In simpler terms, this means that if
you have poor credit rating, lenders will not turn you down at the
onset but will lend you money at a higher rate than the one paid by
someone with a better credit score. Higher rate, of course, is not a
desirable outcome since how high an interest you pay determines how
soon you can pay off the entire loan and how big a down payment you
are required to pay.
Take the following scenario, for
example:
A, with a credit score of 700 gets a
rate of 5.61% on a loan. A pays $862 every month. B, on the other
hand, has a credit score of somewhere around 560. The lender offered
him a rate of 8.53% and he accepted, so that he is now paying $1,157
every month.
Do you see the difference? For the
same loan amount, B ends up paying more every month than A does.
This, of course, has a large impact on how much B is paying for the
interest alone since the general rule is that payments will first
apply to the interest before the principal, which is the actual loan
amount borrowed.
FACT #4: Credit Scores Help
Consumers
Since your credit rating or credit
score is indicative of your credit behavior patterns, lenders
typically use them to gauge the risk of having you as borrower.

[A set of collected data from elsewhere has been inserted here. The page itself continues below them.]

Definition pump_ready_services (order : list EntityId) (ready : list nat) : Work unit :=
  each ready (fun index =>
    match order !! index with
    | None => ret tt
    | Some entity =>
        entry <~ entities_ (fun e => en_services e !! entity) ;;
        match entry with
        | None => ret tt
        | Some entry =>
            take_all (rcl_ (take_request (sv_service entry) (st_request (sv_ts entry))))
              (fun '(header, cdr) =>
                 current <~ entities_ (fun e => default entry (en_services e !! entity)) ;;
                 let '(operation_id, counter) := next_operation_id (sv_next_opid current) in
                 on_entities (on_services (alter (fun s =>
                   mk_service (sv_channel_id s) (sv_service s) (sv_ts s) (sv_sink s) (<[operation_id := header]> (sv_pending s)) counter)
                   entity)) ;;~
                 effect (SendRequest (sv_sink entry) (request_from_payload (sv_channel_id entry) operation_id cdr)) ;;~
                 ret true)
        end
    end).

Definition keys {A} (m : gmap EntityId A) : list EntityId := map fst (map_to_list m).

Definition pump_all_services_and_subscriptions : Work unit :=
  subs <~ entities_ (fun e => seq 0 (length (en_subscriptions e))) ;;
  pump_ready_subscriptions subs ;;~
  svc_entities <~ entities_ (fun e => keys (en_services e)) ;;
  pump_ready_services svc_entities (seq 0 (length svc_entities)).

Definition goals_of (entity : EntityId) (e : Entities) : gmap bytes GoalSlot :=
  match en_action_servers e !! entity with Some entry => sr_goals entry | None => ∅ end.
Definition on_goals (entity : EntityId) (f : gmap bytes GoalSlot -> gmap bytes GoalSlot) : Entities -> Entities :=
  on_action_servers (alter (fun entry =>
    mk_server_entry (sr_channel entry) (sr_server entry) (sr_ts entry) (sr_sink entry) (f (sr_goals entry))) entity).

Definition pump_goals (entity : EntityId) (entry : ActionServerEntry) : Work unit :=
  take_all (rcl_ (take_goal (sr_server entry) (sr_ts entry))) (fun '(header, uuid, goal_cdr) =>
    accepted <~ attempt (rcl_ (accept_goal (sr_server entry) (sr_ts entry) header uuid)) ;;
    match accepted with
    | inr _ => ret false
    | inl handle =>
        on_entities (on_goals entity (<[uuid := mk_goal handle None None false]>)) ;;~
        effect (SendInbound (sr_sink entry) (from_goal_payload (sr_channel entry) uuid goal_cdr)) ;;~
        ret true
    end).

Just
by studying your credit score, they will know right away how much
they are willing to offer in terms of loan rates, interests, and
monthly repayments. This actually helps speed up the approval
process of a credit application.
Your credit score is not based on
human judgment. It is not based on cultural or demographic
differences among people. The guidelines used in determining your
credit score apply to everyone else’s credit scores so that by using
standard credits cores, lenders are able to treat each consumer
objectively.
FACT #5: Your Credit Report is Key
to Your Credit Rating
Your credit rating is a fragile
thing. And since credit is very crucial these days, you really
cannot afford any mistakes or errors that could negatively affect
your credit rating, ergo, your chances of getting approved for
additional credit.
To protect your credit from any
damage, review your records at least once a year. The US Congress
has recently amended the Fair Credit Reporting Act (FCRA) by
including a provision that provides for the issuance of free credit
reports to consumers from any of the three national credit bureaus –
Experian, Trans Union, and Equifax.
You can get your copy of your free
credit report by logging on to the AnnualCreditReport.com website
and ordering a copy online. Alternatively, you can contact any of
the numbers and email addresses provided in the Consumer Alert page
of the Federal Trade Commission (FTC) website.
The free credit report may come from
any or all three of the national credit bureaus. However, if you
order directly with these bureaus, they may charge you a small fee.
So to ensure that your free credit report remains free of charge,
order yours from the website given.
Review your credit report and check
for any errors. If you find any, contact the credit bureau that
compiled the report. Under the law, the bureau is required to
investigate your disputed items within 30 days, at no cost to you.
After investigation, the credit bureau is further required to
provide you with written notice of the results of the investigation
within five days, including a copy of your credit report if it has
changed based upon the dispute.
FACT #6: Improving your Credit
Score Improves Your Chances of Getting Approved
A high credit score means you are a
“low risk” consumer. Lenders would be willing to offer you credit
with low interest rates, monthly repayments, and down payments.
Therefore, it is important that you improve your credit score or at
least maintain it if you already have good credit rating.
Here are some tips to help you build
your credit score:
-
Make loan payments on time and
for the correct amount.
-
Avoid overextending your credit.
-
Never ignore overdue bills.
-
Be aware of what type of credit
you have.
-
Keep your outstanding debt as low
as you can.
-
Limit your number of credit
applications
-
A longer history of good credit
is favored over a shorter period of good history.
Credit is very crucial to our every
day lives. How you manage your credit affects your overall financial
health. The facts and tips we have provided you will help you to
either maintain or improve your credit score.